(Stored data)
- - - -

(* ===== verification/Loans.v ===== *)
(** * Collateralized debt positions

    [modules/loans/src/lib.rs]: the positions of the stablecoin protocol, their
    totals, and the three ways a position changes: adjustment by its owner,
    confiscation by the protocol and transfer to another account. *)
From S2P Require Import Prelude FixedPoint Primitives Runtime Sample Support.

Section Model.
Context `{Config, !RiskManager, !DebitConvert, !CDPTreasury}.

(** ** Storage access *)
Definition positions (c : CurrencyId) (who : AccountId) (s : State) : Position :=
  default Position_default (Positions (st_loans s) !! (c, who)).
Definition total_positions (c : CurrencyId) (s : State) : Position :=
  default Position_default (TotalPositions (st_loans s) !! c).
Definition is_zero_position (p : Position) : bool := (collateral p =? 0) && (debit p =? 0).
(** [try_mutate_exists]: a zero position is removed. *)
Definition write_position (c : CurrencyId) (who : AccountId) (p : Position) : Run unit :=
  modify (fun s => set_loans (mkLoans
    (if is_zero_position p then delete (c, who) (Positions (st_loans s))
     else <[(c, who) := p]> (Positions (st_loans s))) (TotalPositions (st_loans s))) s).
Definition write_total (c : CurrencyId) (p : Position) : Run unit :=
  modify (fun s => set_loans (mkLoans (Positions (st_loans s))
    (<[c := p]> (TotalPositions (st_loans s)))) s).
Definition on_update_loan (who : AccountId) (c : CurrencyId) (da : Amount) (previous : Balance) : Run unit :=
  modify (fun s => set_incentives (inc_on_update_loan (who, c, da, previous) (st_incentives s)) s).

(** ** Conversions *)
Definition amount_try_from_balance (b : Balance) : option Amount := I128.try_from b.
(** [i128::saturating_abs] is nonnegative, so the conversion does not fail. *)
Definition balance_try_from_amount_abs (a : Amount) : option Balance :=
  let x := I128.saturating_abs a in if 0 <=? x then Some x else None.

(** A balance changed by a signed amount whose absolute value is [abs]. *)
Definition adjust (balance : Balance) (adjustment : Amount) (abs : Balance) : Run Balance :=
  if I128.is_positive adjustment then ok_or (U128.checked_add balance abs) ArithmeticOverflow
  else ok_or (U128.checked_sub balance abs) ArithmeticUnderflow.

(** [update_loan]: the records of a position and of the totals. *)
Definition update_loan (who : AccountId) (c : CurrencyId)
    (collateral_adjustment debit_adjustment : Amount) : Run unit :=
  collateral_balance ← ok_or (balance_try_from_amount_abs collateral_adjustment)
    (LoansE LoansError.AmountConvertFailed);
  debit_balance ← ok_or (balance_try_from_amount_abs debit_adjustment)
    (LoansE LoansError.AmountConvertFailed);
  p ← gets (positions c who);
  new_collateral ← adjust (collateral p) collateral_adjustment collateral_balance;
  new_debit ← adjust (debit p) debit_adjustment debit_balance;
  _ ← (if is_zero_position p then inc_consumers who else mret tt);
  _ ← on_update_loan who c debit_adjustment (debit p);
  let p' := mkPosition new_collateral new_debit in
  _ ← (if is_zero_position p' then dec_consumers who else mret tt);
  _ ← write_position c who p';
  total ← gets (total_positions c);
  total_collateral ← adjust (collateral total) collateral_adjustment collateral_balance;
  total_debit ← adjust (debit total) debit_adjustment debit_balance;
  write_total c (mkPosition total_collateral total_debit).

(** ** Operations *)
Definition confiscate_collateral_and_debit (who : AccountId) (c : CurrencyId)
    (collateral_confiscate debit_decrease : Balance) : Run unit :=
  transactional (
    collateral_adjustment ← ok_or (amount_try_from_balance collateral_confiscate)
      (LoansE LoansError.AmountConvertFailed);
    debit_adjustment ← ok_or (amount_try_from_balance debit_decrease)
      (LoansE LoansError.AmountConvertFailed);
    _ ← deposit_collateral loans_account_id c collateral_confiscate;
    bad_debt_value ← gets (get_bad_debt_value c debit_decrease);
    _ ← on_system_debit bad_debt_value;
    _ ← update_loan who c (I128.saturating_neg collateral_adjustment)
          (I128.saturating_neg debit_adjustment);
    deposit_event (ConfiscateCollateralAndDebit who c collateral_confiscate debit_decrease)).

Definition adjust_position (who : AccountId) (c : CurrencyId)
    (collateral_adjustment debit_adjustment : Amount) : Run unit :=
  transactional (
    _ ← update_loan who c collateral_adjustment debit_adjustment;
    collateral_balance_adjustment ← ok_or (balance_try_from_amount_abs collateral_adjustment)
      (LoansE LoansError.AmountConvertFailed);
    debit_balance_adjustment ← ok_or (balance_try_from_amount_abs debit_adjustment)
      (LoansE LoansError.AmountConvertFailed);
    _ ← (if I128.is_positive collateral_adjustment then
           transfer c who loans_account_id collateral_balance_adjustment
         else if I128.is_negative collateral_adjustment then
           transfer c loans_account_id who collateral_balance_adjustment
         else mret tt);
    _ ← (if I128.is_positive debit_adjustment then
           total ← gets (total_positions c);
           _ ← reads (check_debit_cap c (debit total));
           value ← gets (convert c debit_balance_adjustment);
           issue_debit who value true
         else if I128.is_negative debit_adjustment then
           value ← gets (convert c debit_balance_adjustment);
           burn_debit who value
         else mret tt);
    p ← gets (positions c who);
    _ ← reads (check_position_valid c (collateral p) (debit p));
    deposit_event (PositionUpdated who c collateral_adjustment debit_adjustment)).

Definition transfer_loan (from to : AccountId) (c : CurrencyId) : Run unit :=
  p ← gets (positions c from);
  q ← gets (positions c to);
  new_to_collateral_balance ← expect (U128.checked_add (collateral q) (collateral p));
  new_to_debit_balance ← expect (U128.checked_add (debit q) (debit p));
  _ ← reads (check_position_valid c new_to_collateral_balance new_to_debit_balance);
  collateral_adjustment ← ok_or (amount_try_from_balance (collateral p))
    (LoansE LoansError.AmountConvertFailed);
  debit_adjustment ← ok_or (amount_try_from_balance (debit p))
    (LoansE LoansError.AmountConvertFailed);
  _ ← update_loan from c (I128.saturating_neg collateral_adjustment)
        (I128.saturating_neg debit_adjustment);
  _ ← update_loan to c collateral_adjustment debit_adjustment;
  deposit_event (TransferLoan from to c).
End Model.

(** ** The books *)
Section Books.
Context `{Config}.

Definition side_sum (f : Position -> Z) (c : CurrencyId) (m : gmap (CurrencyId * AccountId) Position) : Z :=
  map_sum (fun k p => if decide (k.1 = c) then f p else 0) m.

(** The totals are the sums of the positions, which are nonzero 128-bit
    amounts. *)
Record loans_wf (l : LoansStorage) : Prop := {
  wf_position c who p : Positions l !! (c, who) = Some p ->
    is_u128 (collateral p) /\ is_u128 (debit p) /\ is_zero_position p = false;
  wf_total c : let t := default Position_default (TotalPositions l !! c) in
    collateral t = side_sum collateral c (Positions l) /\
    debit t = side_sum debit c (Positions l) /\
    is_u128 (collateral t) /\ is_u128 (debit t);
}.

(** The signed amount [a] as it is applied. *)
Definition applied (a : Amount) : Z :=
  if 0 <? a then a else - I128.saturating_abs a.
Definition adjusted (p : Position) (ca da : Amount) : Position :=
  mkPosition (collateral p + applied ca) (debit p + applied da).
Definition put_position (c : CurrencyId) (who : AccountId) (p : Position) (l : LoansStorage) : LoansStorage :=
  mkLoans (if is_zero_position p then delete (c, who) (Positions l)
           else <[(c, who) := p]> (Positions l)) (TotalPositions l).
Definition put_total (c : CurrencyId) (p : Position) (l : LoansStorage) : LoansStorage :=
  mkLoans (Positions l) (<[c := p]> (TotalPositions l)).
Definition position_of (c : CurrencyId) (who : AccountId) (l : LoansStorage) : Position :=
  default Position_default (Positions l !! (c, who)).
Definition total_of (c : CurrencyId) (l : LoansStorage) : Position :=
  default Position_default (TotalPositions l !! c).
Definition updated_loans (c : CurrencyId) (who : AccountId) (ca da : Amount) (l : LoansStorage)
    : LoansStorage :=
  put_total c (adjusted (total_of c l) ca da)
    (put_position c who (adjusted (position_of c who l) ca da) l).
(** Both amounts stay in range. *)
Definition fits_position (p : Position) : Prop := is_u128 (collateral p) /\ is_u128 (debit p).

Lemma saturating_abs_exact a : Z.abs a <= I128_MAX -> I128.saturating_abs a = Z.abs a.
Proof. unfold I128.saturating_abs. lia. Qed.
Lemma applied_small a : Z.abs a <= I128_MAX -> applied a = a.
Proof.
  intros Ha. unfold applied. rewrite saturating_abs_exact by done.
  destruct (Z.ltb_spec 0 a); lia.
Qed.
Lemma i128_small a : is_i128 a -> a <> I128_MIN -> Z.abs a <= I128_MAX.
Proof. unfold is_i128, I128_MIN, I128_MAX. lia. Qed.
Lemma saturating_neg_small a : 0 <= a <= I128_MAX -> I128.saturating_neg a = - a.
Proof. unfold I128.saturating_neg. lia. Qed.

Lemma position_of_put c who p l c' x : position_of c' x (put_position c who p l) =
  if decide ((c', x) = (c, who)) then p else position_of c' x l.
Proof.
  unfold position_of, put_position. cbn. destruct (is_zero_position p) eqn:Ez.
  - destruct (decide ((c', x) = (c, who))) as [->|].
    + rewrite lookup_delete_eq. cbn. unfold is_zero_position in Ez.
      apply andb_true_iff in Ez as [E1%Z.eqb_eq E2%Z.eqb_eq].
      destruct p. cbn in *. by subst.
    + by rewrite lookup_delete_ne by congruence.
  - destruct (decide ((c', x) = (c, who))) as [->|].
    + by rewrite lookup_insert_eq.
    + by rewrite lookup_insert_ne by congruence.
Qed.
Lemma side_sum_put (f : Position -> Z) c who p l c' : f Position_default = 0 ->
  (forall q, is_zero_position q = true -> f q = 0) ->
  side_sum f c' (Positions (put_position c who p l)) =
    side_sum f c' (Positions l) +
    if decide (c' = c) then f p - f (position_of c who l) else 0.
Proof.
  intros H0 Hz. unfold side_sum, put_position, position_of. cbn.
  assert (Hold : from_option ((fun (k : CurrencyId * AccountId) p0 => if decide (k.1 = c') then f p0 else 0) (c, who)) 0
      (Positions l !! (c, who))
    = if decide (c' = c) then f (default Position_default (Positions l !! (c, who))) else 0).
  { destruct (Positions l !! (c, who)); cbn; repeat case_decide; congruence || lia. }
  destruct (is_zero_position p) eqn:Ez.
  - rewrite map_sum_delete, Hold. case_decide; [rewrite (Hz p Ez)|]; lia.
  - rewrite map_sum_insert, Hold. cbn. repeat case_decide; congruence || lia.
Qed.

Lemma position_fits l c who : loans_wf l -> fits_position (position_of c who l).
Proof.
  intros Hwf. unfold position_of. destruct (Positions l !! (c, who)) as [p|] eqn:E; cbn.
  - by apply (wf_position l Hwf) in E as (? & ? & _).
  - split; cbn; uarith.
Qed.
Lemma zero_position_sides q : is_zero_position q = true -> collateral q = 0 /\ debit q = 0.
Proof. intros [?%Z.eqb_eq ?%Z.eqb_eq]%andb_true_iff. done. Qed.

Lemma updated_loans_wf c who ca da l :
  loans_wf l -> fits_position (adjusted (position_of c who l) ca da) ->
  fits_position (adjusted (total_of c l) ca da) -> loans_wf (updated_loans c who ca da l).
Proof.
  intros Hwf [Hp1 Hp2] [Ht1 Ht2]. unfold updated_loans. split.
  - intros c' x p. cbn. destruct (is_zero_position _) eqn:Ez.
    + intros [_ Hp]%lookup_delete_Some. by eapply wf_position.
    + intros [[[= -> ->] <-]|[_ Hp]]%lookup_insert_Some; [done|]. by eapply wf_position.
  - intros c'. cbn [put_total TotalPositions].
    assert (Hside : forall f, f = collateral \/ f = debit ->
      side_sum f c' (Positions (put_total c (adjusted (total_of c l) ca da)
          (put_position c who (adjusted (position_of c who l) ca da) l)))
        = side_sum f c' (Positions l)
          + if decide (c' = c) then f (adjusted (position_of c who l) ca da) - f (position_of c who l) else 0).
    { intros f Hf. change (Positions (put_total _ _ ?y)) with (Positions y).
      apply side_sum_put; [by destruct Hf as [-> | ->]|].
      intros q Hq. apply zero_position_sides in Hq as [? ?]. by destruct Hf as [-> | ->]. }
    rewrite !Hside by auto. rewrite lookup_insert. change (TotalPositions (put_position _ _ _ l)) with (TotalPositions l).
    pose proof (wf_total l Hwf c') as (E1 & E2 & E3 & E4).
    destruct (decide (c' = c)) as [->|]; [rewrite decide_True by done|rewrite decide_False by congruence; cbn].
    + cbn. fold (total_of c l) in *. cbn in *. unfold adjusted in *. cbn in *. split_and!; (done || lia).
    + rewrite !Z.add_0_r. done.
Qed.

- - - -

* Assignment *
Only the lines above starting with the one with "debit_balance_adjustment ← ok_or" and going through the one with "transfer c who" are to be copied, word for word and with both ends kept.

* Task response *
    debit_balance_adjustment ← ok_or (balance_try_from_amount_abs debit_adjustment)
      (LoansE LoansError.AmountConvertFailed);
    _ ← (if I128.is_positive collateral_adjustment then
           transfer c who loans_account_id collateral_balance_adjustment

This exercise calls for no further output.